Click in the Eyewitness News Story Window above to watch Melissa MacBride's report from the scene.
Still, hundreds of people lined up for hours early Monday morning to ask questions or to withdraw funds.
"This is my retirement. Yes, it's serious," said customer Terri Carpenter.
IndyMac was the largest bank in California ever to be taken over by federal regulators, and bank officials expected large crowds to show up to make withdrawals.
"Customers should just view this as a change in ownership. If you have insured accounts, you have nothing to worry about," said John Bovenzi, the FDIC Chief Operating Officer.
The Office of Thrift Supervision transferred IndyMac's operations to the FDIC because it didn't think the lender could meet depositors' demands. About 265,000 customers with $18 billion in deposits are fully insured.

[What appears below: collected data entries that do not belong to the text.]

Lemma parse_terminates_at fuel : terminates_at fuel.
Proof.
  induction fuel as [|fuel (IHp & IHpa & IHi & IHa & IHe & IHb)];
    [repeat split; intros; lia|].
  repeat split; intros; simpl.
  - (* ParsePrimary *)
    destruct (CurTok st =? tok_identifier) eqn:E1.
    { apply IHi; [apply Z.eqb_eq in E1; rewrite E1; discriminate|lia]. }
    destruct (CurTok st =? tok_number) eqn:E2.
    { unfold ParseNumberExpr. next_token. eauto. }
    destruct (CurTok st =? chr "(") eqn:E3.
    { apply IHpa; [apply Z.eqb_eq in E3; rewrite E3; discriminate|lia]. }
    eauto.
  - (* ParseParenExpr *)
    next_token. specialize (Hlt H).
    destruct (IHe s) as (r & st1 & -> & Hr); [lia|].
    destruct r as [V|]; [|exists None, st1; split; [auto|lia]].
    destruct (negb (CurTok st1 =? chr ")")).
    + eexists _, _; split; [reflexivity|]. rewrite nu_fputs_stderr. lia.
    + next_token. eexists _, _; split; [reflexivity|]. lia.
  - (* ParseIdentifierExpr *)
    next_token. specialize (Hlt H).
    destruct (negb (CurTok s =? chr "(")).
    { eexists _, _; split; [reflexivity|]. lia. }
    next_token.
    destruct (negb (CurTok s0 =? chr ")")).
    + destruct (IHa [] s0) as (r & st1 & -> & Hr); [lia|].
      destruct r as [args|]; [|exists None, st1; split; [auto|lia]].
      next_token. eexists _, _; split; [reflexivity|]. lia.
    + next_token. eexists _, _; split; [reflexivity|]. lia.
  - (* the argument loop *)
    destruct (IHe st) as (r & st1 & -> & Hr); [lia|].
    destruct r as [Arg|]; [|exists None, st1; split; [auto|lia]].
    destruct (CurTok st1 =? chr ")"); [eexists _, _; split; [reflexivity|lia]|].
    destruct (negb (CurTok st1 =? chr ",")) eqn:Ec.
    { eexists _, _; split; [reflexivity|]. rewrite nu_fputs_stderr. lia. }
    next_token.
    assert (CurTok st1 <> tok_eof).
    { apply negb_false_iff, Z.eqb_eq in Ec. rewrite Ec. discriminate. }
    destruct (IHa (a ++ [Arg]) s) as (r & st2 & -> & Hr2); [lia|].
    exists r, st2; split; [auto|lia].
  - (* ParseExpression *)
    destruct (IHp st) as (r & st1 & -> & Hr); [lia|].
    destruct r as [LHS|]; [|exists None, st1; split; [auto|lia]].
    destruct (IHb 0 LHS st1) as (r & st2 & -> & Hr2); [lia|lia|].
    exists r, st2; split; [auto|lia].
  - (* ParseBinOpRHS *)
    next_prec.
    destruct (z <? p) eqn:Ez; [eexists _, _; split; [reflexivity|lia]|].
    apply Z.ltb_ge in Ez.
    destruct Hr as [Hr|[Hpos Ha]]; [lia|].
    apply isascii_not_eof in Ha. rewrite <- Hc in Ha.
    next_token. specialize (Hlt Ha).
    destruct (IHp s0) as (r & st1 & -> & Hr); [lia|].
    destruct r as [RHS|]; [|exists None, st1; split; [auto|lia]].
    next_prec.
    destruct (z <? z1).
    + destruct (IHb (z + 1) RHS s1) as (r & st2 & -> & Hr2); [lia|lia|].
      destruct r as [RHS'|]; [|exists None, st2; split; [auto|lia]].
      destruct (IHb p (BinaryExprAST (to_char (CurTok s)) l RHS') st2)
        as (r & st3 & -> & Hr3); [lia|lia|].
      exists r, st3; split; [auto|lia].
    + destruct (IHb p (BinaryExprAST (to_char (CurTok s)) l RHS) s1)
        as (r & st3 & -> & Hr3); [lia|lia|].
      exists r, st3; split; [auto|lia].
Qed.

Lemma parse_terminates fuel st :
  (4 * nu st + 3 <= fuel)%nat ->
  exists r st', ParseExpression fuel st = Some (r, st') /\ (nu st' <= nu st)%nat.
Proof. apply (parse_terminates_at fuel). Qed.

(** ** The lexer leaves the parser's globals alone *)

Lemma gettok_body_globals st :
  match gettok_body st with
  | Emit _ st' | Restart st' => parser_globals st' = parser_globals st
  end.
Proof.
  unfold gettok_body, gettok_token.
  destruct (skip_space (LastChar st) (stdin st)) as [c inp].
  destruct (isalpha c).
  { destruct (read_identifier (String (to_char c) EmptyString) inp) as [id cur].
    repeat match goal with |- context [if ?b then _ else _] => destruct b end;
      reflexivity. }
  destruct (isdigit c || (c =? chr ".")).
  { destruct (read_number EmptyString c inp); reflexivity. }
  repeat match goal with |- context [if ?b then _ else _] => destruct b end;
    reflexivity.
Qed.

Lemma gettok_globals st : parser_globals (snd (gettok st)) = parser_globals st.
Proof.
  remember (String.length (stdin st)) as n eqn:Hn. revert st Hn.
  induction n as [n IH] using lt_wf_ind; intros st ->.
  rewrite gettok_eq. pose proof (gettok_body_globals st) as Hb.
  destruct (gettok_body st) as [tok st'|st'] eqn:E; simpl; [exact Hb|].
  rewrite (IH _ (gettok_body_Restart _ _ E) st' eq_refl). exact Hb.
Qed.

Lemma getNextToken_BinopPrecedence st :
  BinopPrecedence (snd (getNextToken st)) = BinopPrecedence st.
Proof.
  unfold getNextToken. pose proof (gettok_globals st) as H.
  destruct (gettok st) as [tok st']; simpl in *.
  unfold parser_globals in H. congruence.
Qed.

(** ** The precedence table *)

Lemma table_grows_refl m : table_grows m m.
Proof. split; [reflexivity|auto]. Qed.

Lemma table_grows_trans m1 m2 m3 :
  table_grows m1 m2 -> table_grows m2 m3 -> table_grows m1 m3.
Proof.
  intros [S1 P1] [S2 P2]. split; [etrans; eauto|].
  intros k. rewrite P2. apply P1.
Qed.

Lemma map_subscript_fst k m : fst (map_subscript k m) = precedence m k.
Proof. unfold map_subscript, precedence. destruct (m !! k); reflexivity. Qed.

Lemma map_subscript_snd k m :
  snd (map_subscript k m) = match m !! k with Some _ => m | None => <[k := 0]> m end.
Proof. unfold map_subscript. destruct (m !! k); reflexivity. Qed.

Lemma map_subscript_grows k m : table_grows m (snd (map_subscript k m)).
Proof.
  rewrite map_subscript_snd. destruct (m !! k) as [v|] eqn:E;
    [apply table_grows_refl|].
  split; [apply insert_subseteq; exact E|].
  intros j. unfold precedence. destruct (decide (k = j)) as [->|Hne].
  - rewrite lookup_insert_eq, E. reflexivity.
  - rewrite lookup_insert_ne by exact Hne. reflexivity.
Qed.

Lemma GetTokPrecedence_fst st :
  fst (GetTokPrecedence st) =
  if negb (isascii (CurTok st)) then -1
  else let p := precedence (BinopPrecedence st) (to_char (CurTok st)) in
       if p <=? 0 then -1 else p.
Proof.
  unfold GetTokPrecedence. destruct (negb (isascii (CurTok st))); [reflexivity|].
  rewrite <- map_subscript_fst.
  destruct (map_subscript (to_char (CurTok st)) (BinopPrecedence st)) as [p m].
  simpl. destruct (p <=? 0); reflexivity.
Qed.

Lemma GetTokPrecedence_BinopPrecedence st :
  BinopPrecedence (snd (GetTokPrecedence st)) =
  if isascii (CurTok st)
  then snd (map_subscript (to_char (CurTok st)) (BinopPrecedence st))
  else BinopPrecedence st.
Proof.
  unfold GetTokPrecedence. destruct (isascii (CurTok st)); [|reflexivity].
  simpl. destruct (map_subscript (to_char (CurTok st)) (BinopPrecedence st)) as [p m].
  simpl. destruct (p <=? 0); reflexivity.
Qed.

However, about 10,000 people, about 5 percent of IndyMac customers, with deposits totaling $1 billion are not fully insured. Investors can expect only 50 cents on the dollar for accounts above $100,000.
For Robert Sota, IndyMac's failure has cost him $50,000 that he had set aside for a new home.
"For the millions who didn't spend wisely, that bought more than they could afford, now I'm going to be out this money because other people didn't use better judgment. It's not right," Soto said.
Bovenzi said people like Soto may be able to get some of their uninsured money back, but that's a what if.
"It'll depend, at the end of the day, of how much we get when we sell this bank, and so, we're going to preserve its value and market it, and then return as much of that money as we can to those uninsured depositors," Bovenzi said.
All 33 branches are open on Monday, and there were lines at the other locations. Bovenzi said even if a large number of people go and withdraw their money, the bank will still be sound because it has the backing of the federal government.